### Instructions for the task
Starting with the line containing "by apply insert_completion_identity_form" and going on through the line containing "assert (forall s', apply_compaction_completed", return the lines of the data below exactly, and only those.

### Task inputs
Lemma apply_effect_requested_pending s r next s' :
  apply_effect_requested s r next = Ok s' -> interaction_step (RecordBody_EffectRequested r) s s'.
Proof.
  unfold apply_effect_requested. intros HH. destruct (req_kind r) eqn:Hk.
  - left. unfold apply_model_requested in HH. peel HH; by subst.
  - left. unfold apply_tool_requested in HH. peel HH; by subst.
  - left. unfold apply_extension_requested in HH. peel HH; by subst.
  - left. unfold apply_extension_requested in HH. peel HH; by subst.
  - unfold apply_interaction_effect_requested in HH. do 4 step HH. injection HH as <-.
    step E2; [|injection E2 as <-; by left].
    apply apply_interaction_requested_pending in E2 as [Hsame|Hnew]; [by left|right; right].
    split; [cbn; by rewrite Hk|exact Hnew].
  - left. unfold apply_timer_requested in HH. peel HH; by subst.
Qed.

Lemma apply_interaction_effect_terminal_pending s e c d s' :
  apply_interaction_effect_terminal s e c d = Ok s' -> k_pending_interaction s' = None.
Proof.
  unfold apply_interaction_effect_terminal. intros HH. do 2 step HH.
  destruct c; step HH; injection HH as <-; try reflexivity; repeat case_match; reflexivity.
Qed.

Lemma apply_extension_settled_pending s o s' : apply_extension_settled s o = Ok s' -> kept s s'.
Proof.
  unfold apply_extension_settled. intros HH. do 5 step HH. injection HH as <-.
  by apply insert_completion_identity_form in E3 as [m ->].
Qed.

Lemma apply_effect_completed_pending s c next s' :
  apply_effect_completed s c next = Ok s' -> interaction_step (RecordBody_EffectCompleted c) s s'.
Proof.
  assert (forall s', apply_compaction_completed s c = Ok s' -> kept s s') as Hcompaction.
  { unfold apply_compaction_completed. intros s1 HH. do 3 step HH. injection HH as <-.
    by apply insert_model_identity_form in E1 as (m & n & ->). }
  assert (forall s', apply_model_completed s c next = Ok s' -> kept s s') as Hmodel.
  { unfold apply_model_completed. intros s1 HH. peel HH. subst.
    match goal with HI : insert_model_identity _ _ _ _ _ = Ok _ |- _ =>
      by apply insert_model_identity_form in HI as (m & n & ->) end. }
  unfold apply_effect_completed. intros HH. destruct (oc_kind (cpl_output_contract c));
    try (left; step HH; [by apply Hcompaction|by apply Hmodel]).
  - left. unfold apply_tool_effect_completed in HH. peel HH. subst.
    match goal with HI : insert_tool_identity _ _ _ _ _ = Ok _ |- _ =>
      by apply insert_tool_identity_form in HI as (m & n & ->) end.
  - left. by eapply apply_extension_settled_pending.
  - left. by eapply apply_extension_settled_pending.
  - right. left. by eapply apply_interaction_effect_terminal_pending.
Qed.

Lemma apply_effect_failed_pending s f s' :
  apply_effect_failed s f = Ok s' -> interaction_step (RecordBody_EffectFailed f) s s'.
Proof.
  unfold apply_effect_failed. intros HH. destruct (oc_kind (fld_output_contract f));
    try (left; do 3 step HH; injection HH as <-; by apply insert_model_identity_form in E1 as (m & n & ->)).
  - left. unfold apply_tool_effect_failed in HH. do 3 step HH. step HH. do 4 step HH. injection HH as <-.
    by apply insert_tool_identity_form in E6 as (m & n & ->).
  - left. by eapply apply_extension_settled_pending.
  - left. by eapply apply_extension_settled_pending.
  - right. left. by eapply apply_interaction_effect_terminal_pending.
Qed.
Lemma tool_settlement_leads s records :
  tool_settlement_shape s records = true ->
  Forall (leads [RunPhase_AwaitingTools; RunPhase_AwaitingExternal; RunPhase_AfterToolBatch]) (bodies records).
Proof.
  unfold tool_settlement_shape. destruct (k_active_tool_batch s) as [b|]; [|done].
  destruct (rec_body <$> records) as [|first rest]; [done|].
  destruct (settlement_target b first) as [[[e deferred] fail_run]|] eqn:Ht; [|done].
  destruct (_ ≫= _) as [[i c]|]; [|done]. intros HH. constructor.
  { eapply leads_mono; [by eapply settlement_target_leads|set_solver]. }
  assert (Forall tool_followup rest) as Hrest.
  { repeat match type of HH with
    | context [if ?x then _ else _] => destruct x eqn:?; try discriminate HH
    end.
    - apply andb_true_iff in HH as [_ HH%Nat.eqb_eq]. apply nil_length_inv in HH as ->. constructor.
    - by eapply settlement_followup_shape_bodies. }
  eapply Forall_impl; [exact Hrest|]. intros body Hf. eapply leads_mono; [by apply followup_leads|set_solver].
Qed.

(** ** From shapes to edges *)

Lemma leads_phase s records r l l' :
  Forall (leads l) (bodies records) -> (forall p, p ∈ l -> settle_phase p ∈ l') ->
  (k_phase s = Some RunPhase_Accepted -> RunPhase_BeforeRun ∈ l') ->
  apply_semantic_records s records = Ok r -> phase_in s r.1 l'.
Proof.
  intros Hall. apply semantic_records_phase. intros record s1 Hin _ _.
  rewrite Forall_fmap, Forall_forall in Hall. by apply (Hall record).
Qed.

(** An unchanged phase may still settle from acceptance. *)
Lemma leads_nil_phase s records r l' :
  Forall (leads []) (bodies records) -> (k_phase s = Some RunPhase_Accepted -> RunPhase_BeforeRun ∈ l') ->
  apply_semantic_records s records = Ok r -> phase_in s r.1 l'.
Proof. intros Hall. apply (leads_phase s records r []); [done|]. intros p Hp. by apply elem_of_nil in Hp. Qed.

Lemma accepted_successors s l :
  k_phase s = Some RunPhase_Accepted -> RunPhase_BeforeRun ∈ successors (k_phase s) ++ l.
Proof. intros ->. set_solver. Qed.

Lemma foreign_phase s records r l' :
  foreign_run_shape s records = true -> (k_phase s = Some RunPhase_Accepted -> RunPhase_BeforeRun ∈ l') ->
  apply_semantic_records s records = Ok r -> phase_in s r.1 l'.
Proof.
  unfold foreign_run_shape. intros [_ Hall]%andb_true_iff Hacc HH. rewrite forallb_forall in Hall.
  unfold apply_semantic_records in HH. step HH. injection HH as <-. cbn [fst].
  assert (exists n, a.1 = with_last_applied_sequence n s) as [n Hn].
  { revert E. apply (rfold_ind (fun a => exists n, a.1 = with_last_applied_sequence n s)).
    - exists (k_last_applied_sequence s). by destruct s.
    - intros [s1 cs] [record next] acc1 Hin [n Hn] Hstep. cbn in Hn. subst s1. unfold semantic_step in Hstep.
      step Hstep. injection Hstep as <-. cbn. apply with_next_elem, list_elem_of_In, Hall in Hin.
      unfold apply_record in E. destruct (is_structural (rec_body record)); [injection E as <-; by eexists|].
      change (is_foreign_run (with_last_applied_sequence n s) record) with (is_foreign_run s record) in E.
      simpl in Hin. rewrite Hin in E. injection E as <-. by eexists. }
  rewrite Hn. unfold enter_before_run. case_match eqn:Ha; [|by left].
  apply eqb_eq in Ha. cbn in Ha. right. exists RunPhase_BeforeRun. split; [done|by apply Hacc].
Qed.

(** ** Shapes that depend on the state *)

Lemma validate_settlement_contract r e c : validate_settlement r e c = true -> c = req_output_contract r.
Proof. unfold validate_settlement. intros HH%negb_true_iff. by crush_ok. Qed.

### Result below
  by apply insert_completion_identity_form in E3 as [m ->].
Qed.

Lemma apply_effect_completed_pending s c next s' :
  apply_effect_completed s c next = Ok s' -> interaction_step (RecordBody_EffectCompleted c) s s'.
Proof.
  assert (forall s', apply_compaction_completed s c = Ok s' -> kept s s') as Hcompaction.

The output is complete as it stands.